[Collection entries]
********
(* ===== verification/WsRxSafety.v ===== *)
(** * The server receiver against arbitrary input

    The packet loop refines the byte-wise state machine, no input makes the
    receiver leave its buffers, malformed headers are refused before anything of
    the frame is delivered, and two defects of the length parsing. *)

From S2P Require Import Prelude Ws WsRx WsRxFacts WsRxInv WsRxBulk WsRxProps.

Section Safety.
Context `{LwsEnvOk}.

(** C24: The packet loop with its bulk copy refines the byte-wise state machine:
    on every packet it terminates (one round per byte is enough) and has the
    outcome of feeding the bytes to lws_rx_sm one at a time for as long as flow
    control allows, the rest being cached for later: the same return value, the
    same events and, unless the connection is to be closed, the same connection up
    to mask_idx modulo 4 and rxflow_pos. *)
Theorem packet_refines_bytes fuel w buf : (length buf < fuel)%nat -> RxInv w -> NoExt w -> all_u8 buf ->
  exists o, lws_interpret_incoming_packet fuel w buf = Some o /\ same_outcome o (rx_packet w buf).
Proof. apply interpret_packet. Qed.

(** The bulk path keeps the invariant. *)
Lemma bulk_inv w buf : RxInv w -> RxInv (lws_payload_until_length_exhausted w buf).1.1.
Proof.
  intros R. destruct buf as [|x buf].
  { unfold lws_payload_until_length_exhausted. change (zlen []) with 0.
    destruct (_ >? 0) eqn:E at 1; [done|]. zbool. rewrite (proj2 (Z.leb_le _ 1)) by lia. done. }
  destruct (bulk_path w (x :: buf) R ltac:(done)) as (src & rest & Eb & _ & Hs & Hv).
  destruct (lws_payload_until_length_exhausted w (x :: buf)) as [[v b] m]. destruct Hv as (_ & _ & Hv).
  cbn [fst]. rewrite Hv. destruct (decide (src = [])) as [|Hne]; [done|]. destruct Hs as [|[Hs1 Hs2]]; [done|].
  pose proof (zlen_nonneg src). pose proof (ri_alloc _ R). pose proof (ri_ubuf _ R). pose proof (ri_head _ R).
  pose proof (ri_len _ R). pose proof (length_wire w src). pose proof (ri_size _ R).
  apply (inv_ext _ _ R); unfold bulk_store, zlen, LWS_PRE, spill_size in *; destruct w; cbn in *; try done; try lia.
  apply length_splice. lia.
Qed.

(** C25: No input makes the receiver leave its buffers: whatever byte arrives in
    whatever parser state, whatever value the callbacks return and whatever the
    active extensions do, the write position stays inside the receive buffer, the
    masking key keeps four bytes, a stashed PING payload has at most 125 bytes in
    its 125 + LWS_PRE byte buffer and the remaining length fits size_t; the same
    holds for the bulk copy of any block. *)
Theorem receiver_in_bounds w c buf : RxInv w -> is_u8 c ->
  RxInv (lws_rx_sm w c).1 /\ RxInv (lws_payload_until_length_exhausted w buf).1.1.
Proof. intros R Hc. split; [by apply rx_sm_inv|by apply bulk_inv]. Qed.

(** A refused input: -1 and no event. *)
Definition refused (w : lws) (l : bytes) : Prop :=
  (rx_bytes w l).2 = -1 /\ events (rx_bytes w l).1 = events w.

(** The header byte that opens a frame, for the opcodes that are not reserved. *)
Definition legal_op (op : Z) : bool := (op <? 3) || ((8 <=? op) && (op <=? 10)).

Lemma rx_open_any w b0 : Idle w -> legal_op (b0 .& 15) = true ->
  exists w1, lws_rx_sm w b0 = (w1, 0) /\ Ready w1 /\ lws_rx_parse_state w1 = RXPS_04_FRAME_HDR_LEN /\
    opcode w1 = b0 .& 15 /\ events w1 = events w.
Proof.
  intros [R Hst Hh] Hop. rewrite (rx_sm_open _ _ R), Hst. unfold handle_first.
  assert (Ei : ((3 <=? b0 .& 15) && (b0 .& 15 <=? 7)) || ((11 <=? b0 .& 15) && (b0 .& 15 <=? 15)) = false).
  { unfold legal_op in Hop. apply orb_false_iff. rewrite !andb_false_iff, !Z.leb_gt.
    apply orb_prop in Hop as [Hop|Hop]; zbool; lia. }
  rewrite Ei. clear Ei. destruct w. destruct R. unfold spill_size in *. cbn in *.
  destruct ((b0 .& 15 =? LWSWSOPC_TEXT_FRAME) || (b0 .& 15 =? LWSWSOPC_BINARY_FRAME));
    (eexists; split; [reflexivity|]); (split; [by constructor|done]).
Qed.

(** C26: Malformed headers are refused at once, with -1 and before any callback:
    the reserved opcodes 3-7 and 11-15, a control frame whose length byte asks for
    an extended length (126 or 127), and a 64-bit length with its top bit set. *)
Theorem malformed_refused w b0 b1 b2 : Idle w -> is_u8 b0 -> is_u8 b1 -> is_u8 b2 ->
  (legal_op (b0 .& 15) = false -> refused w [b0]) /\
  (ctl_op (b0 .& 15) -> 126 <= b1 .& 127 -> refused w [b0; b1]) /\
  (data_op (b0 .& 15) -> b1 .& 127 = 127 -> 128 <= b2 -> refused w [b0; b1; b2]).
Proof.
  intros Hid U0 U1 U2. split; [|split].
  - intros Hop. unfold refused. cbn [rx_bytes]. rewrite (rx_sm_open _ _ (id_ready _ Hid)), (id_state _ Hid).
    unfold handle_first.
    assert (Ei : ((3 <=? b0 .& 15) && (b0 .& 15 <=? 7)) || ((11 <=? b0 .& 15) && (b0 .& 15 <=? 15)) = true).
    { pose proof (land_bound_r 4 b0 15). unfold legal_op in Hop. apply orb_true_iff. rewrite !andb_true_iff, !Z.leb_le.
      apply orb_false_elim in Hop as [Hop1 Hop2]. rewrite andb_false_iff in Hop2. zbool. destruct Hop2; zbool; lia. }
    rewrite Ei. by destruct w.
  - intros Hop Hl. assert (Hlg : legal_op (b0 .& 15) = true) by (by destruct Hop as [->|[->| ->]]).
    destruct (rx_open_any w b0 Hid Hlg) as (w1 & E & R1 & S1 & O1 & V1). unfold refused. cbn [rx_bytes].
    rewrite E. cbn [Z.ltb Z.compare]. rewrite (rx_sm_open _ _ R1), S1. unfold hdr_len.
    replace (opcode (w1 {{ this_frame_masked := nz (b1 .& 128) }})) with (opcode w1) by (by destruct w1).
    rewrite O1. assert (Hc : nz ((b0 .& 15) .& 8) = true) by (by destruct Hop as [->|[->| ->]]). rewrite Hc.
    pose proof (land_bound_r 7 b1 127). rewrite <- V1.
    destruct (b1 .& 127 =? 126) eqn:E6; [by destruct w1|].
    rewrite (proj2 (Z.eqb_eq (b1 .& 127) 127)) by (zbool; lia). by destruct w1.
  - intros Hop Hl Hb. assert (Hlg : legal_op (b0 .& 15) = true) by (by destruct Hop as [->|[->| ->]]).
    destruct (rx_open_any w b0 Hid Hlg) as (w1 & E & R1 & S1 & O1 & V1). unfold refused. cbn [rx_bytes].
    rewrite E. cbn [Z.ltb Z.compare]. rewrite (rx_sm_open _ _ R1), S1. unfold hdr_len.
    replace (opcode (w1 {{ this_frame_masked := nz (b1 .& 128) }})) with (opcode w1) by (by destruct w1).
    rewrite O1, (data_op_ctl _ Hop), Hl. cbn [Z.eqb Pos.eqb Z.ltb Z.compare].
    pose proof (forall_u8 (fun c => (c <? 128) || nz (c .& 128)) ltac:(by vm_compute) b2 U2) as Ht.
    cbn in Ht. rewrite (proj2 (Z.ltb_ge _ _)) in Ht by lia. cbn [orb] in Ht.
    unfold lws_rx_sm, ext_len. rewrite <- V1. pose proof (rd_usable _ R1) as Hu. destruct w1. cbn in *. subst.
    by rewrite Ht.
Qed.

(** Defect: a frame without mask whose 16-bit length field holds 0 is not an
    empty frame.  The parser waits for a payload with the remaining length 0, the
    next byte of the stream is stored as payload and the remaining length wraps
    around to the largest size_t: everything that follows is payload of this frame. *)
Lemma zero_ext_len_wraps w b0 x : Idle w -> data_op (b0 .& 15) -> 1 < spill_size w ->
  exists w', rx_bytes w [b0; 126; 0; 0; x] = (w', 0) /\ events w' = events w /\
    lws_rx_parse_state w' = RXPS_PAYLOAD_UNTIL_LENGTH_EXHAUSTED /\ rx_packet_length w' = 2 ^ SIZE_W - 1.
Proof.
  intros Hid Hop Hs. destruct (rx_first w b0 Hid Hop) as (w1 & E & O). rewrite (rx_bytes_cons0 _ _ _ _ E).
  pose proof (op_ready _ _ _ O) as R1. pose proof (op_state _ _ _ O) as S1.
  assert (Hop1 : data_op (opcode w1)) by (by rewrite (op_op _ _ _ O)).
  change [126; 0; 0; x] with ([mbit false .| 126; 0 .>> 8; 0 .& 255] ++ [x]).
  rewrite rx_bytes_app, rx_len16 by (done || lia). cbn [Z.ltb Z.compare rx_bytes].
  assert (Ew : wrap SIZE_W (0 - 1) = 2 ^ SIZE_W - 1) by (unfold SIZE_W; by destruct lp64).
  assert (Hne : (2 ^ SIZE_W - 1 =? 0) = false) by (unfold SIZE_W; by destruct lp64).
  set (v := with_len w1 false 0).
  assert (V : Ready v /\ lws_rx_parse_state v = RXPS_PAYLOAD_UNTIL_LENGTH_EXHAUSTED /\ rx_ubuf_head v = 0 /\
    spill_size v = spill_size w /\ events v = events w).
  { split; [apply (ready_ext w1); [done|destruct w1; try done; apply R1..]|].
    rewrite <- (op_head _ _ _ O), <- (op_size _ _ _ O), <- (op_events _ _ _ O). by destruct w1. }
  destruct V as (Rv & Sv & Hv & Zv & Evv).
  assert (P : rx_packet_length (payload_byte v x) = 2 ^ SIZE_W - 1 /\ rx_ubuf_head (payload_byte v x) = 1 /\
    spill_size (payload_byte v x) = spill_size w /\ events (payload_byte v x) = events w /\
    lws_rx_parse_state (payload_byte v x) = RXPS_PAYLOAD_UNTIL_LENGTH_EXHAUSTED).
  { assert (E1 : u32 (rx_ubuf_head v + 1) = 1) by (by rewrite Hv). rewrite <- Ew, <- Zv, <- Evv. clear - E1.
    unfold payload_byte, v, with_len in *. destruct w1. cbn in *. by destruct all_zero_nonce. }
  destruct P as (P1 & P2 & P3 & P4 & P5).
  rewrite (rx_sm_open _ _ Rv), Sv. unfold payload.
  rewrite (rd_drain _ Rv), Hv, (rd_alloc _ Rv), Z.geb_leb, (proj2 (Z.leb_gt _ _)) by lia.
  cbv zeta. rewrite P1, P2, P3, Hne, (proj2 (Z.eqb_neq 1 _)) by lia. cbn [negb Z.ltb Z.compare]. by eexists.
Qed.

(** The low bytes of a length do not depend on its upper half. *)
Lemma low_byte h n i : 0 <= i <= 24 -> ((h * 2 ^ 32 + n) .>> i) .& 255 = (n .>> i) .& 255.
Proof.
  intros Hi. apply Z.bits_inj'. intros k Hk. change 255 with (Z.ones 8). rewrite !Z.land_spec.
  destruct (decide (k < 8)); [|by rewrite (Z.ones_spec_high 8 k), !andb_false_r by lia].
  rewrite !Z.shiftr_spec by lia. f_equal. rewrite <- (Z.mod_pow2_bits_low _ 32) by lia.
  rewrite <- (Z.mod_pow2_bits_low n 32) by lia. f_equal. by rewrite Z.add_comm, Z.mod_add by lia.
Qed.

(** Defect: where size_t has 32 bits (the Win32 build; __LP64__ is not defined)
    the upper half of a 64-bit payload length is ignored: a header that announces
    2^32 * h + n bytes is taken for one that announces n. *)
Lemma win32_length_truncated w b0 h n : lp64 = false -> Idle w -> data_op (b0 .& 15) ->
  0 < h < 2 ^ 31 -> 0 < n < 2 ^ 32 ->
  exists w', rx_bytes w ([b0; 127] ++ map (fun i => ((h * 2 ^ 32 + n) .>> (8 * i)) .& 255) [7; 6; 5; 4; 3; 2; 1; 0])
    = (w', 0) /\ lws_rx_parse_state w' = RXPS_PAYLOAD_UNTIL_LENGTH_EXHAUSTED /\ rx_packet_length w' = n.
Proof.
  intros Hlp Hid Hop Hh Hn. destruct (rx_first w b0 Hid Hop) as (w1 & E & O). cbn [app map].
  rewrite (rx_bytes_cons0 _ _ _ _ E). pose proof (op_ready _ _ _ O) as R1.
  assert (Hop1 : data_op (opcode w1)) by (by rewrite (op_op _ _ _ O)).
  set (w2 := w1 {{ this_frame_masked := false }}).
  assert (R2 : Ready w2) by (apply (ready_ext w1); [done|unfold w2; destruct w1; try done; apply R1..]).
  assert (Ra : forall st l, Ready (at_len w2 st l)) by (intros; by apply at_len_ready).
  rewrite (rx_bytes_cons0 _ _ _ (at_len w2 RXPS_04_FRAME_HDR_LEN64_8 (rx_packet_length w1))).
  2: { rewrite (rx_sm_open _ _ R1), (op_state _ _ _ O). unfold hdr_len. change (127 .& 127) with 127.
       cbn [Z.eqb Pos.eqb]. replace (opcode (w1 {{ this_frame_masked := nz (127 .& 128) }})) with (opcode w1) by (by destruct w1).
       rewrite (data_op_ctl _ Hop1). by destruct w1. }
  assert (Hb : 0 <= (h * 2 ^ 32 + n) .>> 56 < 128) by (apply (shiftr_range _ 56 7); lia).
  rewrite (rx_bytes_cons0 _ _ _ (at_len w2 RXPS_04_FRAME_HDR_LEN64_7 0)).
  2: { rewrite (rx_sm_open _ _ (Ra _ _)). change (8 * 7) with 56. rewrite land_255, Z.mod_small by lia.
       pose proof (mbit_len false _ Hb) as [_ Et]. rewrite Z.lor_0_l in Et.
       cbn [lws_rx_parse_state at_len]. change (lws_rx_parse_state (at_len w2 RXPS_04_FRAME_HDR_LEN64_8 (rx_packet_length w1)))
         with RXPS_04_FRAME_HDR_LEN64_8. unfold ext_len.
       change (lws_rx_parse_state (at_len w2 RXPS_04_FRAME_HDR_LEN64_8 (rx_packet_length w1)))
         with RXPS_04_FRAME_HDR_LEN64_8. cbn iota. rewrite Et, Hlp. unfold at_len. by destruct w2. }
  assert (Hskip : forall st st' sh c, 
     lws_rx_sm (at_len w2 st 0) c = len64_byte true sh st' (at_len w2 st 0) c ->
     lws_rx_sm (at_len w2 st 0) c = (at_len w2 st' 0, 0)).
  { intros st st' sh c ->. unfold len64_byte, at_len. rewrite Hlp. by destruct w2. }
  erewrite rx_bytes_cons0; [|apply (Hskip _ RXPS_04_FRAME_HDR_LEN64_6 48); by rewrite (rx_sm_open _ _ (Ra _ _))].
  erewrite rx_bytes_cons0; [|apply (Hskip _ RXPS_04_FRAME_HDR_LEN64_5 40); by rewrite (rx_sm_open _ _ (Ra _ _))].
  erewrite rx_bytes_cons0; [|apply (Hskip _ RXPS_04_FRAME_HDR_LEN64_4 32); by rewrite (rx_sm_open _ _ (Ra _ _))].
  rewrite !low_byte by lia.
  assert (Hn' : 0 <= n < len_limit) by (unfold len_limit; rewrite Hlp; lia).
  replace (at_len w2 RXPS_04_FRAME_HDR_LEN64_4 0) with (at_len w2 RXPS_04_FRAME_HDR_LEN64_4 ((n .>> (24 + 8)) .<< (24 + 8)))
    by (rewrite Z.shiftr_div_pow2, Z.div_small by lia; done).
  erewrite rx_bytes_cons0; [|apply (len64_step w2 n 24 false _ RXPS_04_FRAME_HDR_LEN64_3 R2 Hn');
    [lia|lia|by rewrite (rx_sm_open _ _ (Ra _ _))]].
  erewrite rx_bytes_cons0; [|apply (len64_step w2 n 16 false _ RXPS_04_FRAME_HDR_LEN64_2 R2 Hn');
    [lia|lia|by rewrite (rx_sm_open _ _ (Ra _ _))]].
  erewrite rx_bytes_cons0; [|apply (len64_step w2 n 8 false _ RXPS_04_FRAME_HDR_LEN64_1 R2 Hn');
    [lia|lia|by rewrite (rx_sm_open _ _ (Ra _ _))]].
  pose proof (lor_next_byte n 0 ltac:(lia)) as El. rewrite Z.add_0_l, !Z.shiftl_0_r in El. rewrite Z.shiftr_0_r in El at 2.
  change (8 * 0) with 0. cbn [rx_bytes]. rewrite (rx_sm_open _ _ (Ra _ _)).
  change (lws_rx_parse_state (at_len w2 RXPS_04_FRAME_HDR_LEN64_1 ((n .>> 8) .<< 8))) with RXPS_04_FRAME_HDR_LEN64_1.
  cbn iota. unfold ext_len.
  change (lws_rx_parse_state (at_len w2 RXPS_04_FRAME_HDR_LEN64_1 ((n .>> 8) .<< 8))) with RXPS_04_FRAME_HDR_LEN64_1.
  cbn iota. unfold after_len, at_len, w2. destruct w1. rcbn. rewrite El. by eexists.
Qed.

End Safety.

(** ** Witnesses *)

#[local] Existing Instances demo_env demo_env_ok.

Lemma packet_refines_bytes_witness : exists o,
  lws_interpret_incoming_packet 9 (demo_wsi 4) [130; 2; 7; 8; 138; 0] = Some o /\
  same_outcome o (rx_packet (demo_wsi 4) [130; 2; 7; 8; 138; 0]).
Proof.
  apply (packet_refines_bytes 9 (demo_wsi 4) [130; 2; 7; 8; 138; 0]).
  - cbn. lia.
  - apply demo_inv.
  - done.
  - by repeat constructor.
Defined.

Lemma receiver_in_bounds_witness :
  RxInv (lws_rx_sm (demo_wsi 4) 130).1 /\ RxInv (lws_payload_until_length_exhausted (demo_wsi 4) [1; 2; 3]).1.1.
Proof. apply (receiver_in_bounds (demo_wsi 4) 130 [1; 2; 3]); [apply demo_inv|by unfold is_u8]. Defined.

Lemma malformed_refused_witness :
  refused (demo_wsi 4) [131] /\ refused (demo_wsi 4) [137; 254] /\ refused (demo_wsi 4) [130; 127; 128].
Proof.
  split; [|split].
  - destruct (malformed_refused (demo_wsi 4) 131 0 0 demo_idle) as (Hr & _ & _); [done..|]. by apply Hr.
  - destruct (malformed_refused (demo_wsi 4) 137 254 0 demo_idle) as (_ & Hr & _); [done..|].
    apply Hr; [right; by left|done].
  - destruct (malformed_refused (demo_wsi 4) 130 127 128 demo_idle) as (_ & _ & Hr); [done..|].
    apply Hr; [right; by left|done|done].
Defined.

Lemma zero_ext_len_wraps_witness : exists w',
  rx_bytes (demo_wsi 4) [130; 126; 0; 0; 55] = (w', 0) /\ events w' = [] /\
  lws_rx_parse_state w' = RXPS_PAYLOAD_UNTIL_LENGTH_EXHAUSTED /\ rx_packet_length w' = 2 ^ SIZE_W - 1.
Proof. apply (zero_ext_len_wraps (demo_wsi 4) 130 55 demo_idle); [right; by left|done]. Defined.

(** The same environment on a 32-bit build. *)
Definition win32_env : LwsEnv := {|
  lp64 := false; has_callback := true; protocol_callback w _ _ := (w, 0);
  ext_callback _ w _ t := (w, t, 0); change_pollfd _ _ _ := 0; socket_write _ b := zlen b;
  random4 _ := Some [1; 2; 3; 4]; malloc_ok _ _ := true; send_pipe_choked _ := false; now_secs _ := 0
|}.

Lemma win32_length_truncated_witness : exists w',
  @rx_bytes win32_env (demo_wsi 4) [130; 127; 0; 0; 0; 1; 0; 0; 0; 5] = (w', 0) /\
  lws_rx_parse_state w' = RXPS_PAYLOAD_UNTIL_LENGTH_EXHAUSTED /\ rx_packet_length w' = 5.
Proof.
  apply (@win32_length_truncated win32_env (demo_wsi 4) 130 1 5 eq_refl); [apply demo_idle|right; by left|lia|lia].
Defined.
********
• PROMPT
In the data above, find each line that has the word "Some" and copy it out.

• SOLUTION BELOW
  exists o, lws_interpret_incoming_packet fuel w buf = Some o /\ same_outcome o (rx_packet w buf).
  lws_interpret_incoming_packet 9 (demo_wsi 4) [130; 2; 7; 8; 138; 0] = Some o /\
  random4 _ := Some [1; 2; 3; 4]; malloc_ok _ _ := true; send_pipe_choked _ := false; now_secs _ := 0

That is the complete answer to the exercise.